Saturday, October 2, 2021

Are We in the Twilight Years of Programming Language Development?

The following figure shows the number of new programming languages created per year since 1970. The data are from the Wikipedia page Timeline of Programming Languages.

There's a consistent decline since the mid-'90s. Have most of the best programming languages already been developed, so we don't need any more?

Saturday, August 28, 2021

Data Transformation Operations and a Standard Terminology

Data standardization, normalization, rescaling, and transformation: what they are and when to apply them

There are several different types of operations that are commonly applied to data before further analysis. These operations are applied to individual data values, but are typically based on the attributes of a group of data values. In a data matrix where columns are variables and rows are instances, the group that is used may be either all of the values in a row or all of the values in a column. Which type of group to use, as well as which type of operation to apply, depends on both the data themselves and the needs of the analysis to be conducted.

Different types of operations that are commonly applied to data are standardization, rescaling, normalization, and non-linear transformation.
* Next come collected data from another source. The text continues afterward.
Lemma updateFound_read (hook : WorkerHook.t) (st st' : list (list string))
  (locs : list (Location.t nat)) (found : Location.t nat) :
  NoDup (map Location.arguments locs) ->
  find (sameLocation hook) locs = Some found ->
  (forall loc, In loc locs ->
     Location.arguments loc <> Location.arguments found ->
     deref st' (Location.arguments loc) = deref st (Location.arguments loc)) ->
  deref st' (Location.arguments found)
  = (if tracksArguments (WorkerHook.type hook)
     then Js.sortS (pushNewArgs (deref st (Location.arguments found))
                      (WorkerHook.arguments hook))
     else deref st (Location.arguments found)) ->
  map (readLocation st') (updateFound hook locs)
  = updateFoundV hook (map (readLocation st) locs).
Proof.
  intros ND F Hother Hfound.
  induction locs as [|loc r IH]; simpl in *; [discriminate|].
  inversion ND as [|? ? Hn ND']; subst.
  change (sameLocationV hook (readLocation st loc)) with (sameLocation hook loc).
  destruct (sameLocation hook loc) eqn:S.
  - injection F as ->. simpl. f_equal.
    + unfold readLocation, mergedLocationV. simpl. now rewrite Hfound.
    + apply read_frame. intros l' Hin. apply Hother; [auto|].
      intros E. apply Hn. rewrite <- E. now apply in_map.
  - simpl. f_equal.
    + unfold readLocation. rewrite Hother; [reflexivity|auto|].
      intros E. apply Hn. rewrite E. apply in_map.
      now apply find_some in F as [F _].
    + apply IH; auto.
Qed.

Lemma mergedStore_length (st : State) (hook : WorkerHook.t) :
  List.length (mergedStore st hook) = S (List.length (store st)).
Proof.
  unfold mergedStore.
  destruct (find _ _); [destruct (tracksArguments _)|];
    rewrite ?store_set_length, length_app; simpl; lia.
Qed.

(** The merge touches the array of the location it found, and no other. *)
Lemma mergedStore_frame (st : State) (hook : WorkerHook.t) (a : nat) :
  (a < List.length (store st))%nat ->
  (forall found,
     find (sameLocation hook) (HookData.locations (priorHook st hook)) = Some found ->
     a <> Location.arguments found) ->
  deref (mergedStore st hook) a = deref (store st) a.
Proof.
  intros Ha Hn. unfold mergedStore.
  destruct (find _ _) as [found|]; [|now apply deref_push_old].
  specialize (Hn found eq_refl).
  destruct (tracksArguments _); [|now apply deref_push_old].
  rewrite deref_set_other by congruence. now apply deref_push_old.
Qed.

Lemma mergedLocations_read (st : State) (hook : WorkerHook.t) :
  NoDup (map Location.arguments (HookData.locations (priorHook st hook))) ->
  (forall loc, In loc (HookData.locations (priorHook st hook)) ->
     (Location.arguments loc < List.length (store st))%nat) ->
  map (readLocation (mergedStore st hook)) (mergedLocations st hook)
  = foldLocation
      (map (readLocation (store st)) (HookData.locations (priorHook st hook)))
      hook.
Proof.
  intros ND Hb. unfold foldLocation. rewrite find_read.
  pose proof (mergedStore_frame st hook) as Frame.
  unfold mergedLocations, mergedStore in *.
  destruct (find (sameLocation hook) (HookData.locations (priorHook st hook)))
    as [found|] eqn:F; simpl.
  - assert (Hf : In found (HookData.locations (priorHook st hook)))
      by (now apply find_some in F as [F' _]).
    apply (updateFound_read hook (store st) _ _ found ND F).
    + intros loc Hin Hne. apply Frame; [auto|]. now intros ? [= <-].
    + destruct (tracksArguments (WorkerHook.type hook)).
      * rewrite deref_set_same by (rewrite length_app; specialize (Hb _ Hf); lia).
        rewrite deref_push_new, deref_push_old by auto. reflexivity.
      * apply deref_push_old. auto.
  - rewrite map_app. simpl. f_equal.
    + apply read_frame. intros loc Hin. apply deref_push_old. auto.
    + unfold readLocation. simpl. now rewrite deref_push_new.
Qed.

Lemma mergedLocations_addresses (st : State) (hook : WorkerHook.t) :
  map Location.arguments (mergedLocations st hook)
  = map Location.arguments (HookData.locations (priorHook st hook))
    ++ match find (sameLocation hook) (HookData.locations (priorHook st hook)) with
       | None => [List.length (store st)]
       | Some _ => []
       end.
Proof.
  unfold mergedLocations. destruct (find _ _).
  - now rewrite updateFound_addresses, app_nil_r.
  - now rewrite map_app.
Qed.

Lemma allAddresses_set (st : State) (hook : WorkerHook.t) (hd2 : HookData.t nat)
  (extra : list nat) :
  map Location.arguments (HookData.locations hd2)
  = map Location.arguments (HookData.locations (priorHook st hook)) ++ extra ->
  Permutation
    (allAddresses (JsMap.set (hooksDb st) (WorkerHook.name hook) hd2))
    (allAddresses (hooksDb st) ++ extra).
Proof.
  unfold priorHook, allAddresses. intros E.
  destruct (JsMap.get (hooksDb st) (WorkerHook.name hook)) as [hd|] eqn:G.
  - destruct (set_present _ _ hd hd2 G) as (b & a & -> & -> & _).
    rewrite !flat_map_app. simpl. rewrite E, <- !app_assoc.
    apply Permutation_app_head. apply Permutation_app_head.
    apply Permutation_app_comm.
  - rewrite (set_absent _ _ _ G), flat_map_app. simpl in *.
    now rewrite E, app_nil_r.
Qed.

Lemma addresses_of_hook (db : JsMap.t (HookData.t nat)) (n : string)
  (hd : HookData.t nat) (loc : Location.t nat) :
  JsMap.get db n = Some hd -> In loc (HookData.locations hd) ->
  In (Location.arguments loc) (allAddresses db).
Proof.
  intros G Hin. apply in_flat_map. exists (n, hd).
  split; [now apply get_In|]. simpl. now apply in_map.
Qed.

Lemma NoDup_flat_map_In {A B : Type} (f : A -> list B) (l : list A) (x : A) :
  NoDup (flat_map f l) -> In x l -> NoDup (f x).
Proof.
  induction l as [|y r IH]; simpl; [tauto|]. intros ND [->|H].
  - now apply NoDup_app_remove_r in ND.
  - apply IH; [|assumption]. now apply NoDup_app_remove_l in ND.
Qed.

Lemma addresses_of_two_hooks (db : JsMap.t (HookData.t nat)) (n m : string)
  (hd hdm : HookData.t nat) (loc locm : Location.t nat) :
  NoDup (allAddresses db) -> n <> m ->
  JsMap.get db n = Some hd -> JsMap.get db m = Some hdm ->
  In loc (HookData.locations hd) -> In locm (HookData.locations hdm) ->
  Location.arguments loc <> Location.arguments locm.
Proof.
  intros ND Hnm G Gm Hin Hinm E.
  apply get_In in G. apply get_In in Gm.
  apply In_nth_error in G as (i & Hi). apply In_nth_error in Gm as (j & Hj).
  assert (Hij : i <> j) by (intros ->; congruence).
  apply (NoDup_flat_map_disjoint _ _ ND i j _ _ (Location.arguments loc) Hij Hi Hj).
  - simpl. now apply in_map.
  - simpl. rewrite E. now apply in_map.
Qed.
These terms are often used ambiguously and inconsistently. Misunderstanding what others have done, or misrepresenting what you have done, is easy when these operations are not clearly defined and distinguished.

The various operations that may be applied to data are:

Standardization: Dividing every value by another value or by a constant. The denominator is the standard to which each individual value is referenced.
Rescaling or range scaling: Converting the data from the original range of the group to a fixed range such as -1 to 1 or 0 to 1.
Mean centering: Subtracting the mean of the group from each value.
Normalization or z-transformation: Subtracting the mean of the group from each value and then dividing each value by the standard deviation of the group.
Non-linear transformation: Any non-linear operation such as taking the logarithm, square root, or probit of each data value.
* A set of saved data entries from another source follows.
(** One firing of the interval of [pollProgress], given the answer of the
    server: the promise is resolved, rejected, or left pending. *)
Inductive tick :=
| Resolved (progress : Res.t)
| Rejected (message : string)
| Waiting (progress : Res.t).

Definition poll_tick (job_id : string) (r : Res.t) : tick :=
  match getProgress job_id r with
  | inr progress =>
      match Res.status progress with
      | Some Completed => Resolved progress
      | Some Error => Rejected (or_else (Res.error progress) "Download failed")
      | _ => Waiting progress
      end
  | inl message => Rejected message
  end.

(** ** The order of the callbacks *)

(** Where the yt-dlp process of a job stands.  [child_process] delivers
    [data] events only while the process runs, an [error] event only for a
    process that could not be started, then a [close] event, with a code
    other than 0 after such an [error], and nothing after [close]; the
    server arms its timer in the [close] handler only, and [uuid()] does
    not return an identifier twice. *)
Inductive phase :=
| Running       (* spawned, no [error] and no [close] yet *)
| Failed        (* [error] delivered, [close] still to come *)
| Armed         (* [close] with code 0 delivered, timer pending *)
| Ended.        (* nothing more to come *)

(** The server with the processes it has spawned; [alive] is cleared by an
    exception that escapes a callback. *)
Record System := mkSystem {
  world : World;
  procs : list (string * phase);
  alive : bool
}.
Contributing to the ambiguity of these terms is that there is no single term that encompasses this group of operations as a whole. The word “transformation” is most commonly used for this purpose, although such usage potentially conflicts with use of the same term for different linear and non-linear operations upon the data. The word “normalization” is also often used as a catch-all for various types of operations on data. Because normalization (as defined above) results in the calculation of standard (Z) scores, normalization is often referred to as simply standardization. The word “normalization” is also frequently used when the actual operation referenced is either standardization or rescaling. Non-linear transformations may also be referred to as rescaling because they change the data from a linear to a non-linear scale.
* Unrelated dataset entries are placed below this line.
(** What a run of the whole notebook returns and logs. *)
Lemma notebook_result :
  match fields G_run !! "drainage_area" with
  | None =>
      (notebook fresh).1 = Raise (FieldError "drainage_area") /\
      out (notebook fresh).2 = log_first
  | Some a =>
      if Nat.eqb (length a) 100
      then (notebook fresh).1 = OK tt /\ out (notebook fresh).2 = log_full a
      else (notebook fresh).1 = Raise (ValueError "cannot reshape array") /\
           out (notebook fresh).2 = log_first ++ [EvReshape a (10, 10)]
  end.
Proof.
  pose proof first_run_result as H. unfold notebook.
  destruct (fields G_run !! "drainage_area") as [a|].
  - destruct (Nat.eqb (length a) 100).
    + erewrite bind_ok by exact H. cbn [fst snd].
      destruct (rest_run a) as (w & -> & Ho). cbn [fst snd]. split; [reflexivity | exact Ho].
    + erewrite bind_raise by exact H. split; reflexivity.
  - erewrite bind_raise by exact H. split; reflexivity.
Qed.

Lemma notebook_completes :
  (notebook fresh).1 = OK tt ->
  exists a, fields G_run !! "drainage_area" = Some a /\ length a = 100 /\
            out (notebook fresh).2 = log_full a.
Proof.
  intros H. pose proof notebook_result as R.
  destruct (fields G_run !! "drainage_area") as [a|].
  - destruct (Nat.eqb (length a) 100) eqn:E.
    + exists a. apply Nat.eqb_eq in E. tauto.
    + destruct R as [R _]. congruence.
  - destruct R as [R _]. congruence.
Qed.

(** C1.  On every run of the notebook that reaches its last cell, and
    whatever the router does, each of the eight flow-routing variants (D8,
    D4, Rho8, Rho4, Quinn, Freeman, Holmgren, D-infinity) is demonstrated:
    the log holds the construction of a PriorityFloodFlowRouter whose
    [flow_metric] option is the variant's string ("Dinf" for D-infinity),
    then [run_one_step()] on that router, then a drainage plot of its
    grid. *)
Theorem every_flow_metric_is_demonstrated :
  (notebook fresh).1 = OK tt ->
  forall v, demonstrates (out (notebook fresh).2) (flow_metric_of v).
Proof.
  intros H. destruct (notebook_completes H) as (a & _ & _ & ->).
  intros v. unfold demonstrates.
  destruct v.
  - exists 15, 16, 18. do 5 eexists. repeat split; [lia | lia | reflexivity ..].
  - exists 34, 35, 37. do 5 eexists. repeat split; [lia | lia | reflexivity ..].
  - exists 40, 41, 43. do 5 eexists. repeat split; [lia | lia | reflexivity ..].
  - exists 46, 47, 49. do 5 eexists. repeat split; [lia | lia | reflexivity ..].
  - exists 52, 53, 55. do 5 eexists. repeat split; [lia | lia | reflexivity ..].
  - exists 58, 59, 61. do 5 eexists. repeat split; [lia | lia | reflexivity ..].
  - exists 64, 65, 67. do 5 eexists. repeat split; [lia | lia | reflexivity ..].
  - exists 70, 71, 73. do 5 eexists. repeat split; [lia | lia | reflexivity ..].
Qed.

Ltac unfold_logs :=
  unfold log_full, log_first, log_surface, log_surf_plot, log_router, log_print,
    log_rain, log_discharge, log_metrics, log_metric.

Ltac find_router :=
  do 2 eexists; cbn [In app]; repeat (first [ left; reflexivity | right ]).

Ltac settle_calls :=
  unfold_logs; cbn [app];
  repeat (apply List.Forall_cons;
          [ first [ exact I | split; [reflexivity | split; [reflexivity | find_router]] ] | ]);
  apply List.Forall_nil.

(** C2.  Whatever the router does, and wherever the run stops, every
    method call the notebook makes on a router is [run_one_step] with no
    argument, on a router constructed before; and there is such a call. *)
Theorem router_is_only_run_one_step :
  Forall (router_call_ok (out (notebook fresh).2)) (out (notebook fresh).2) /\
  In (EvMethod 1 "run_one_step" []) (out (notebook fresh).2).
Proof.
  pose proof notebook_result as R.
  destruct (fields G_run !! "drainage_area") as [a|].
  - destruct (Nat.eqb (length a) 100); destruct R as [_ ->].
    + split; [settle_calls | unfold_logs; cbn [In app]; tauto].
    + split; [settle_calls | unfold_logs; cbn [In app]; tauto].
  - destruct R as [_ ->].
    split; [settle_calls | unfold_logs; cbn [In app]; tauto].
Qed.

Lemma value_at_raster_x n :
  n < 100 -> value_at (raster_x (10, 10)) n = inject_Z (Z.of_nat (n mod 10)).
Proof. intros H. apply value_at_lookup, (lookup_raster_x (10, 10)), H. Qed.

Lemma value_at_raster_y n :
  n < 100 -> value_at (raster_y (10, 10)) n = inject_Z (Z.of_nat (n / 10)).
Proof. intros H. apply value_at_lookup, (lookup_raster_y (10, 10)), H. Qed.

Lemma elev10_synthetic : is_synthetic (10, 10) elev10.
Proof.
  split; [exact length_elev10 |]. cbn [fst snd]. intros n Hn.
  change (10 * 10) with 100 in Hn.
  rewrite value_at_elev10, value_at_raster_x, value_at_raster_y by exact Hn.
  reflexivity.
Qed.

Ltac settle_grids :=
  unfold_logs; cbn [app grids_ok head];
  repeat split; try reflexivity;
  try (eexists; split; [reflexivity | exact elev10_synthetic]).

Lemma reshape_round_trip a sh m :
  np_reshape a sh = OK m -> length a = sh.1 * sh.2 /\ flatten m = a.
Proof.
  unfold np_reshape. destruct (Nat.eqb (length a) (sh.1 * sh.2)) eqn:E; [|discriminate].
  apply Nat.eqb_eq in E. intros [= <-]. split; [exact E | apply rows_of_flatten, E].
Qed.



Lemma elev10_not_constant : ~ constant (rows_of 10 10 elev10).
Proof.
  intros C. assert (H : (0 == 324)%Q).
  { apply C; rewrite rows_of_flatten by exact length_elev10.
    - apply (nth_In elev10 0%Q (n := 0)). rewrite length_elev10. lia.
    - change 324%Q with (nth 99 elev10 0%Q).
      apply (nth_In elev10 0%Q (n := 99)). rewrite length_elev10. lia. }
  discriminate H.
Qed.

Ltac settle_surface :=
  unfold_logs; cbn [app];
  repeat (apply List.Forall_cons;
          [ first [ exact I
                  | split; [reflexivity | split; [reflexivity | discriminate]] ] | ]);
  apply List.Forall_nil.

(** C9.  The divisor [Z.max() - Z.min()] of [surf_plot] is zero exactly
    when the surface is constant, and exactly then the normalisation yields
    NaN.  The surface of the notebook, 3x^2 + y^2 on the 10-by-10 grid, has
    minimum 0 (at node 0, the origin corner) and maximum 324, so it is not
    constant and the divisor is not zero; every surface plot of a run is of
    that surface, with colours that are not NaN, and a run makes exactly one
    surface plot. *)
Theorem surf_plot_divisor_is_nonzero :
  (forall (Z : Mat) zmin zmax,
      amin Z = OK zmin -> amax Z = OK zmax ->
      ((zmax - zmin == 0)%Q <-> constant Z) /\
      (normalised Z zmin zmax = None <-> (zmax - zmin == 0)%Q)) /\
  amin (rows_of 10 10 elev10) = OK 0%Q /\
  amax (rows_of 10 10 elev10) = OK 324%Q /\
  value_at elev10 0 = 0%Q /\
  ~ (324 - 0 == 0)%Q /\
  ~ constant (rows_of 10 10 elev10) /\
  Forall surface_plot_ok (out (notebook fresh).2) /\
  length (filter (fun e => is_surface_plot e = true) (out (notebook fresh).2)) = 1.
Proof.
  split.
  { intros Z zmin zmax Hmin Hmax. split.
    - apply divisor_zero_iff_constant; assumption.
    - apply normalised_None_iff. }
  split; [exact amin_elev10 |]. split; [exact amax_elev10 |].
  split; [reflexivity |]. split; [discriminate |].
  split; [exact elev10_not_constant |].
  pose proof notebook_result as R.
  destruct (fields G_run !! "drainage_area") as [a|].
  - destruct (Nat.eqb (length a) 100); destruct R as [_ ->].
    + split; [settle_surface | reflexivity].
    + split; [settle_surface | reflexivity].
  - destruct R as [_ ->]. split; [settle_surface | reflexivity].
Qed.

Lemma core_not_pit n : is_core (10, 10) n = true -> ~ is_pit (10, 10) elev10 n.
Proof.
  intros Hc Hp. pose proof (west_lower n Hc) as Hw.
  assert (Hin : In (n - 1) (neighbours (10, 10) n)) by (right; right; left; reflexivity).
  specialize (Hp _ Hin). apply Qle_not_lt in Hp. contradiction.
Qed.

(** C10.  The surface 3x^2 + y^2 increases strictly with x and with y on
    non-negative coordinates.  On the 10-by-10 grid every core node has its
    western and its southern node among its neighbours, both strictly lower,
    so no core node is a local minimum; and every node drains to the
    perimeter going strictly downhill, so the elevation has no depression
    to fill. *)
Theorem elevation_has_no_depression :
  (forall x x' y : Q, (0 <= x)%Q -> (x < x')%Q -> (height x y < height x' y)%Q) /\
  (forall x y y' : Q, (0 <= y)%Q -> (y < y')%Q -> (height x y < height x y')%Q) /\
  (forall n, is_core (10, 10) n = true ->
     In (n - 1) (neighbours (10, 10) n) /\
     In (n - 10) (neighbours (10, 10) n) /\
     (value_at elev10 (n - 1) < value_at elev10 n)%Q /\
     (value_at elev10 (n - 10) < value_at elev10 n)%Q /\
     ~ is_pit (10, 10) elev10 n) /\
  (forall n, n < 100 -> drains (10, 10) elev10 n).
Proof.
  split; [exact height_mono_x |]. split; [exact height_mono_y |]. split.
  - intros n Hc. split; [right; right; left; reflexivity |].
    split; [right; right; right; left; reflexivity |].
    split; [apply west_lower, Hc |]. split; [apply south_lower, Hc |].
    apply core_not_pit, Hc.
  - exact elev10_drains.
Qed.

(** *** The plotting routine and the interior *)

Lemma reads_only_bind {A B : Type} (m : NB A) (f : A -> NB B) :
  reads_only m -> (forall a, reads_only (f a)) -> reads_only (bind m f).
Proof.
  intros Hm Hf w. unfold bind. specialize (Hm w).
  destruct (m w) as [[a|e] w']; cbn [snd] in *; [|exact Hm].
  destruct (Hf a w') as [Hh Hr]. destruct Hm as [Hh' Hr'].
  split; congruence.
Qed.

Lemma reads_only_emit e : reads_only (emit e).
Proof. intros w. split; reflexivity. Qed.

Lemma reads_only_lift {A : Type} (r : result A) : reads_only (lift r).
Proof. intros w. split; reflexivity. Qed.

Lemma reads_only_grid_of g : reads_only (grid_of g).
Proof. intros w. unfold grid_of. destruct (heap w !! g); split; reflexivity. Qed.

Lemma reads_only_ret {A : Type} (a : A) : reads_only (ret a).
Proof. intros w. split; reflexivity. Qed.

Lemma reads_only_at_node g name : reads_only (at_node g name).
Proof.
  apply reads_only_bind; [apply reads_only_grid_of |].
  intros G. destruct (fields G !! name); intros w; split; reflexivity.
Qed.

Lemma reads_only_reshape a sh : reads_only (reshape a sh).
Proof.
  apply reads_only_bind; [apply reads_only_emit | intros _; apply reads_only_lift].
Qed.

Lemma reads_only_attribute {A : Type} (f : Grid -> A) g :
  reads_only (bind (grid_of g) (fun G => ret (f G))).
Proof.
  apply reads_only_bind; [apply reads_only_grid_of | intros G; apply reads_only_ret].
Qed.

(** X1.  The plotting routine of the notebook reads the grid and writes
    nothing on it: whatever the grid holds, whichever surface is asked for
    and whether or not it raises, the grids and the routers are afterwards
    as they were. *)
Lemma surf_plot_reads_only mg surface title : reads_only (surf_plot mg surface title).
Proof.
  unfold surf_plot, plt, shape, x_of_node, y_of_node.
  repeat first
    [ apply reads_only_emit
    | apply reads_only_lift
    | apply reads_only_at_node
    | apply reads_only_reshape
    | apply reads_only_attribute
    | apply reads_only_bind; [| intros ? ] ].
Qed.

(** The interior of the 10-by-10 grid has 8 x 8 = 64 nodes, the number the
    notebook prints as [number_of_core_nodes]. *)
Lemma interior_has_64_nodes :
  grid_core_nodes (new_grid (10, 10)) = 64 /\
  length (filter (fun n => is_core (10, 10) n = true) (seq 0 100)) = 64.
Proof. split; reflexivity. Qed.

(** *** The plotting routine on any grid *)

Lemma amin_defined (Z : Mat) : flatten Z <> [] -> exists v, amin Z = OK v.
Proof. unfold amin. destruct (flatten Z); [congruence | eauto]. Qed.

Lemma amax_defined (Z : Mat) : flatten Z <> [] -> exists v, amax Z = OK v.
Proof. unfold amax. destruct (flatten Z); [congruence | eauto]. Qed.

(** *** The synthetic surface on any raster *)

Lemma lookup_synthetic sh n :
  n < sh.1 * sh.2 ->
  elevation (raster_x sh) (raster_y sh) !! n =
    Some (height (inject_Z (Z.of_nat (n mod sh.2))) (inject_Z (Z.of_nat (n / sh.2)))).
Proof.
  intros H. rewrite lookup_elevation, lookup_raster_x, lookup_raster_y by exact H.
  reflexivity.
Qed.

(** X5.  On a raster of any shape with at least one node, the synthetic
    elevation is constant exactly when the grid has a single node: with two
    nodes or more [surf_plot] divides by a nonzero number, and on a 1-by-1
    grid it divides zero by zero. *)
Theorem synthetic_constant_iff_single_node sh :
  0 < sh.1 * sh.2 ->
  (constant (rows_of sh.1 sh.2 (elevation (raster_x sh) (raster_y sh))) <->
   sh.1 * sh.2 = 1).
Proof.
  intros Hpos.
  assert (Hlen : length (elevation (raster_x sh) (raster_y sh)) = sh.1 * sh.2).
  { rewrite length_elevation, length_raster_x, length_raster_y. lia. }
  assert (Hc : 0 < sh.2) by (destruct sh as [r [|c]]; cbn in *; lia).
  unfold constant. rewrite rows_of_flatten by exact Hlen. split.
  - intros C. destruct (Nat.eq_dec (sh.1 * sh.2) 1) as [|Hne]; [assumption | exfalso].
    assert (H0 : 0 < sh.1 * sh.2) by lia.
    assert (H1 : 1 < sh.1 * sh.2) by lia.
    pose proof (lookup_synthetic sh 0 H0) as L0.
    pose proof (lookup_synthetic sh 1 H1) as L1.
    apply list_elem_of_lookup_2, list_elem_of_In in L0.
    apply list_elem_of_lookup_2, list_elem_of_In in L1.
    specialize (C _ _ L0 L1).
    rewrite Nat.Div0.mod_0_l, Nat.Div0.div_0_l in C.
    destruct (Nat.eq_dec sh.2 1) as [E|E].
    + rewrite E in C. cbn in C. discriminate C.
    + rewrite Nat.mod_1_l, Nat.div_1_l in C by lia. cbn in C. discriminate C.
  - intros E u v Hu Hv.
    destruct (elevation (raster_x sh) (raster_y sh)) as [|z [|z' zs]];
      cbn [length] in Hlen; try lia.
    destruct Hu as [<-|[]]. destruct Hv as [<-|[]]. reflexivity.
Qed.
Because of these ambiguities:

Be specific when describing the operations that you have applied to the data. Use the terms above as the basis for your descriptions.
Be careful when reading others’ descriptions of the operations that they have applied. If a description is not specific, assume that the author is not sensitive to ambiguities in terminology, and may be using different definitions than those above.

Summary of Data Relationships Under Different Data Transformation Operations

The following table summarizes how data distributions are affected by the different operations.

Operation	Linearity preserved	Proportionality preserved	Additivity preserved	Sensitivity to statistical outliers (c)
Standardization	Yes (a)	Yes (a,b)	No	Moderate
Rescaling or range scaling	Yes	No	No	Extreme
Mean centering	Yes	No	No	Moderate
Normalization or z-transformation	Yes	No	No	Moderate
Non-linear transformation	No	No	No	Operation-dependent

Notes

a) Only within each group for which the same divisor has been applied to all values.

b) Standardization cannot create proportional relationships; that it does can be a hidden assumption when it is used.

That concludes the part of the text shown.